During the 1970s and 1980s, leading law and society scholars at UW Law included David Trubek and Marc Galanter. “Marc’s ‘Why the ‘Haves’ Come Out Ahead’ is one of the great articles ever written in the law and society tradition,” Macaulay says. Trubek and other scholars worked on the Civil Litigation Research Project, a large-scale study of civil disputants and their attorneys that
found that most people prefer to settle disputes outside of court.
“Faculty who adopt a legal formalism approach to the law may not place the same value on legal realism, potentially even seeing it as being unfairly critical simply because it doesn’t take the law at face value.” – Tonya Brito
UW Law’s pioneering influence on the field is undeniable, Mertz says. “It’s a very modest school. It doesn’t go around boasting,” she notes. “But its impact is rock solid and has quietly shifted the whole community that’s now the Law and Society Association. They’ve also played a huge role in the law and feminism movement and law and critical race movement, and both of those care deeply about what’s happening on the ground.”
Keeping the Tradition Alive
As decades passed, the popularity of the law in action approach grew. “Today there’s hardly a law school that has no academic tradition in law and society,” Macaulay says. “We’re not as unusual as we used to be, and in a sense that’s victory.”
Even as the Law and Society Association’s ranks have swelled to thousands, UW Law faculty continue to play lead roles: Howard Erlanger, Emeritus Professor of Sociology and Voss-Bascom Professor of Law; Tonya Brito, the Jefferson Burrus-Bascom Professor of Law; and Sharafi have all served as trustees of the association, and Evjue-Bascom Professor of Law Heinz Klug was co-chair of the LSA’s 2019 annual meeting. “Our faculty has been much more involved than those at many other law schools,” Sharafi says.
Current and former UW Law faculty are also active with the New Legal Realism Project, which is affiliated with the LSA and which includes a blog and podcast devoted to interdisciplinary, empirical research on law and society.
Still, the approach isn’t celebrated by every law school. Legal education has moved in the direction that Wisconsin in a way inaugurated, but there’s still a bit of reluctance for some faculty,” Brito notes. “Faculty who adopt a legal formalism approach to the law may not place the same value on legal realism, potentially even seeing it as being unfairly critical simply because it doesn’t take the law at face value. It’s like pulling back the curtain in the Wizard of Oz … reality is messier and more complex.”
UW Law has continued to invest in interdisciplinary research on the impact of law on real people. In 2015 and during her tenure as director of the Institute for Legal Studies, Brito launched the Law & Society Graduate Fellows Program, a two-year fellowship designed to mentor and support the research of up-and-coming graduate students from departments across campus. The program is co-sponsored with the East Asian Legal Studies Center and the Global Legal Studies Center.

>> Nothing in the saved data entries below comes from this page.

(** A span without the key ["size"], in any line of any block, stops the
    second pass: the mean font size is taken over every span of the
    document before a line is looked at. *)
Lemma span_without_size_stops_second_pass
      (st : State) (doc : Fitz.Document) (p : Fitz.PageObj)
      (b : Fitz.BlockDict) (l : Fitz.LineDict) (s : Fitz.SpanDict)
      (blocks : list Fitz.BlockDict) (ls : list Fitz.LineDict)
      (spans : list Fitz.SpanDict) :
  In p doc -> Fitz.get_text p = Ok blocks ->
  In b blocks -> Fitz.blk_lines b = Some ls ->
  In l ls -> Fitz.ln_spans l = Some spans ->
  In s spans -> Fitz.sp_size s = None ->
  exists e, Fitz.extract_text_lines_with_features st doc = Raise e.
Proof.
  intros Hp Hblocks Hb Hls Hl Hspans Hs Hsize.
  unfold Fitz.extract_text_lines_with_features.
  destruct (foldM_raises _ _ Fitz.page_sizes p doc Hp) with (a := @nil Q)
    as [e E].
  - intros a. unfold Fitz.page_sizes. rewrite Hblocks. simpl.
    apply (foldM_raises _ _ _ b); [assumption|].
    intros a1. unfold Fitz.block_sizes. rewrite Hls. simpl.
    apply (foldM_raises _ _ _ l); [assumption|].
    intros a2. unfold Fitz.line_sizes. rewrite Hspans. simpl.
    apply (foldM_raises _ _ _ s); [assumption|].
    intros a3. unfold Fitz.span_sizes. rewrite Hsize. simpl. now eexists.
  - unfold Fitz.all_doc_font_sizes. rewrite E. simpl. now exists e.
Qed.

(** C7. Whichever stage of a run raises -- [fitz.open], the first pass or
    the second -- [process_pdf] returns exactly the placeholder
    [{title: "Document", outline: []}]; in particular it does so when the
    layout call fails on any one page, whatever the pages before it hold.
    What a run returns is always either that placeholder or the title and
    outline made from all the lines of a run in which every stage
    returned. *)
Theorem C7_failure_yields_placeholder
        (st : State) (opened : result Fitz.Document) :
  (forall e : exn,
      Fitz.stage_raises (_reset_state st) opened e ->
      fst (Fitz.process_pdf st opened) = mkResult (str "Document") []) /\
  (forall (doc : Fitz.Document) (p : Fitz.PageObj) (e : exn),
      opened = Ok doc -> In p doc -> Fitz.get_text p = Raise e ->
      fst (Fitz.process_pdf st opened) = mkResult (str "Document") []) /\
  (fst (Fitz.process_pdf st opened) = mkResult (str "Document") [] \/
   Fitz.complete_run (_reset_state st) opened
                     (fst (Fitz.process_pdf st opened))).
Proof.
  assert (Hstage :
    forall e : exn,
      Fitz.stage_raises (_reset_state st) opened e ->
      fst (Fitz.process_pdf st opened) = mkResult (str "Document") []).
  { intros e H. unfold Fitz.process_pdf, Fitz.try_body. cbv zeta.
    inversion H as [e0 E0|doc e0 st1 H1 E0|doc e0 st1 H1 H2 E0]; subst.
    - reflexivity.
    - now rewrite H1.
    - now rewrite H1, H2. }
  split; [exact Hstage|]. split.
  - intros doc p e -> Hin He.
    destruct (unreadable_page_stops_first_pass (_reset_state st) doc p e
                Hin He) as [e' [st1 H1]].
    apply (Hstage e'). now apply Fitz.first_pass_raises with (st1 := st1).
  - unfold Fitz.process_pdf, Fitz.try_body, Fitz.complete_run. cbv zeta.
    destruct opened as [doc|e]; [|now left].
    destruct (Fitz._pre_process_for_hf_detection (_reset_state st) doc)
      as [[[]|e] st1] eqn:E1; [|now left].
    destruct (Fitz.extract_text_lines_with_features st1 doc)
      as [text_lines|e] eqn:E2; [|now left].
    right. now exists doc, st1, text_lines.
Qed.

Lemma C7_failure_yields_placeholder_witness :
  fst (Fitz.process_pdf initial_state (Raise FileDataError))
  = mkResult (str "Document") [] /\
  fst (Fitz.process_pdf initial_state (Ok Samples.doc_unreadable_page))
  = mkResult (str "Document") [] /\
  fst (Fitz.process_pdf initial_state (Ok Samples.doc_span_without_size))
  = mkResult (str "Document") [].
Proof.
  split; [|split].
  - apply (proj1 (C7_failure_yields_placeholder initial_state
                    (Raise FileDataError)) FileDataError).
    constructor.
  - apply (proj1 (C7_failure_yields_placeholder initial_state
                    (Ok Samples.doc_unreadable_page)) RuntimeError).
    apply Fitz.first_pass_raises with
      (st1 := snd (Fitz._pre_process_for_hf_detection
                     (_reset_state initial_state) Samples.doc_unreadable_page)).
    vm_compute. reflexivity.
  - apply (proj1 (C7_failure_yields_placeholder initial_state
                    (Ok Samples.doc_span_without_size)) (KeyError "size")).
    apply Fitz.second_pass_raises with
      (st1 := snd (Fitz._pre_process_for_hf_detection
                     (_reset_state initial_state) Samples.doc_span_without_size)).
    + vm_compute. reflexivity.
    + vm_compute. reflexivity.
Defined.

(** The pages that load do carry headings: without the page that fails,
    and with a size on every span, the same lines give an outline. *)
Remark readable_part_has_headings :
  List.length
    (outline (fst (Fitz.process_pdf initial_state
                     (Ok (Fitz.of_doc Samples.doc_large_regular))))) = 2%nat.
Proof. vm_compute. reflexivity. Qed.

(** ** Scoring *)

Lemma Qgtb_plus_0 (a b : Q) : Qgtb (a + 0) b = Qgtb a b.
Proof.
  unfold Qgtb. f_equal.
  destruct (Qle_bool a b) eqn:E.
  - apply Qle_bool_iff. apply Qle_bool_iff in E.
    now rewrite Qplus_0_r.
  - destruct (Qle_bool (a + 0) b) eqn:E'; [|reflexivity].
    apply Qle_bool_iff in E'. rewrite Qplus_0_r in E'.
    apply Qle_bool_iff in E'. congruence.
Qed.

Lemma whitespace_tier_plus_0 (a body_size : Q) :
  whitespace_tier (a + 0) body_size = whitespace_tier a body_size.
Proof. unfold whitespace_tier. now rewrite !Qgtb_plus_0. Qed.

Lemma above_only_intro (l : Line) : whitespace_below l = None -> above_only l.
Proof.
  intros H. split; [assumption|]. intros b.
  unfold score_whitespace, combined_whitespace. rewrite H. simpl.
  apply whitespace_tier_plus_0.
Qed.

Lemma foldM_inv (A B : Type) (f : A -> B -> result A) (I : A -> Prop) :
  (forall a b a', I a -> f a b = Ok a' -> I a') ->
  forall l a a', I a -> foldM f l a = Ok a' -> I a'.
Proof.
  intros Hstep l. induction l as [|b l IH]; simpl; intros a a' Ha H.
  - now inversion H; subst.
  - destruct (f a b) as [a1|e] eqn:E; simpl in H; [|discriminate].
    eapply IH; [|eassumption]. eapply Hstep; eassumption.
Qed.

Lemma extract_line_inv (P : Line -> Prop) (st : State) (avg : Q) (pn : Z)
      (acc acc' : Extraction) (l : RawLine) :
  (forall x, extracted_shape x -> P x) ->
  Forall P (text_lines_data acc) ->
  extract_line st avg pn acc l = Ok acc' ->
  Forall P (text_lines_data acc').
Proof.
  intros HP Hacc. unfold extract_line.
  destruct (is_empty (line_text_of l)).
  - intros H; inversion H; subst; assumption.
  - destruct (_is_redundant_line _ _ _ _ _).
    + intros H; inversion H; subst; assumption.
    + match goal with
      | |- context [calculate_heading_score ?s ?c ?a] =>
          destruct (calculate_heading_score s c a) as [sc|e]
      end; simpl; intros H; [|discriminate].
      inversion H; subst; simpl.
      apply Forall_app. split; [assumption|].
      constructor; [|constructor]. apply HP. split; reflexivity.
Qed.

Lemma extract_inv (P : Line -> Prop) (st : State) (doc : Doc)
      (lines : list Line) :
  (forall x, extracted_shape x -> P x) ->
  extract_text_lines_with_features st doc = Ok lines ->
  Forall P lines.
Proof.
  intros HP. unfold extract_text_lines_with_features.
  destruct (foldM _ _ _) as [acc|e] eqn:E; simpl; intros H; [|discriminate].
  inversion H; subst; clear H.
  revert E.
  apply foldM_inv with (I := fun a => Forall P (text_lines_data a));
    [|constructor].
  intros a [pn pg] a' Ha. unfold extract_page.
  apply foldM_inv with (I := fun a => Forall P (text_lines_data a));
    [|assumption].
  intros a1 b a1' Ha1. unfold extract_block.
  destruct (b_lines b) as [ls|].
  - apply foldM_inv with (I := fun a => Forall P (text_lines_data a));
      [|assumption].
    intros a2 l a2' Ha2. now apply extract_line_inv.
  - intros H; inversion H; subst; assumption.
Qed.
(** [getTokenForAccount(account, tokenCache, onInvalid, onSave)] for the
    account object stored at position [ref]; it returns the accounts and
    the cache as the call leaves them.  [onInvalid], when given, acts on
    the accounts.  Reading a property of a missing account throws
    [TypeError]. *)
Definition getTokenForAccount (now : Z) (env : AttemptEnv)
    (accounts : list Account) (tokenCache : gmap string CacheEntry) (ref : Z)
    (onInvalid : option (string → string → list Account → list Account))
    : list Account * gmap string CacheEntry * Outcome string :=
  match getAt accounts ref with
  | None => (accounts, tokenCache, Thrown (mkError "TypeError: Cannot read properties of undefined"))
  | Some account =>
      let fresh :=
        match tokenCache !! email account with
        | Some cached =>
            if now - extractedAt cached <? TOKEN_REFRESH_INTERVAL_MS
            then Some (token cached) else None
        | None => None
        end in
      match fresh with
      | Some tok => (accounts, tokenCache, Returned tok)
      | None =>
          if String.eqb (source account) "oauth" && truthyStr (refreshToken account) then
            match refreshAccessToken env (default ""%string (refreshToken account)) with
            | Returned tok =>
                let accounts :=
                  if isInvalid account
                  then setAt accounts ref (set_invalid false None (invalidAt account) account)
                  else accounts in
                (accounts, <[email account := mkEntry tok now]> tokenCache, Returned tok)
            | Thrown error =>
                if isNetworkError error then
                  (accounts, tokenCache,
                   Thrown (mkError ("AUTH_NETWORK_ERROR: " +:+ message error)))
                else
                  let accounts :=
                    match onInvalid with
                    | Some f => f (email account) (message error) accounts
                    | None => accounts
                    end in
                  (accounts, tokenCache,
                   Thrown (mkError ("AUTH_INVALID: " +:+ email account +:+ ": "
                                    +:+ message error)))
            end
          else if String.eqb (source account) "manual" && truthyStr (apiKey account) then
            let tok := default ""%string (apiKey account) in
            (accounts, <[email account := mkEntry tok now]> tokenCache, Returned tok)
          else
            let path := if truthyStr (dbPath account)
                        then default ""%string (dbPath account)
                        else ANTIGRAVITY_DB_PATH in
            match getAuthStatus env path with
            | Returned tok =>
                (accounts, <[email account := mkEntry tok now]> tokenCache, Returned tok)
            | Thrown error => (accounts, tokenCache, Thrown error)
            end
      end
  end.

The J. Willard Hurst Summer Institute in Legal History brings together a dozen junior scholars for an intensive workshop in Madison every two years. It’s a joint effort of UW’s Institute for Legal Studies and the American Society for Legal History.
“It’s really intense — it’s exhausting but fantastic,” Sharafi says. “That started because of Hurst’s estate, and that has shaped generations of legal historians. The people who come through that program come from all over the world, and many become leaders in the field.”
To do this kind of work right takes time and resources, Mertz says. At other law schools, “there is a huge temptation to dilute quality in the social sciences because they don’t have the support for publishing, getting grants, and going to conferences,” she says. “But here, going all the way back to Willard Hurst, who revolutionized legal history, up to now, the Law School has supported people who wanted to do in-depth work in the social sciences. It’s a huge investment — you can’t just go and dabble and talk to a few people and know what’s happening in the field.”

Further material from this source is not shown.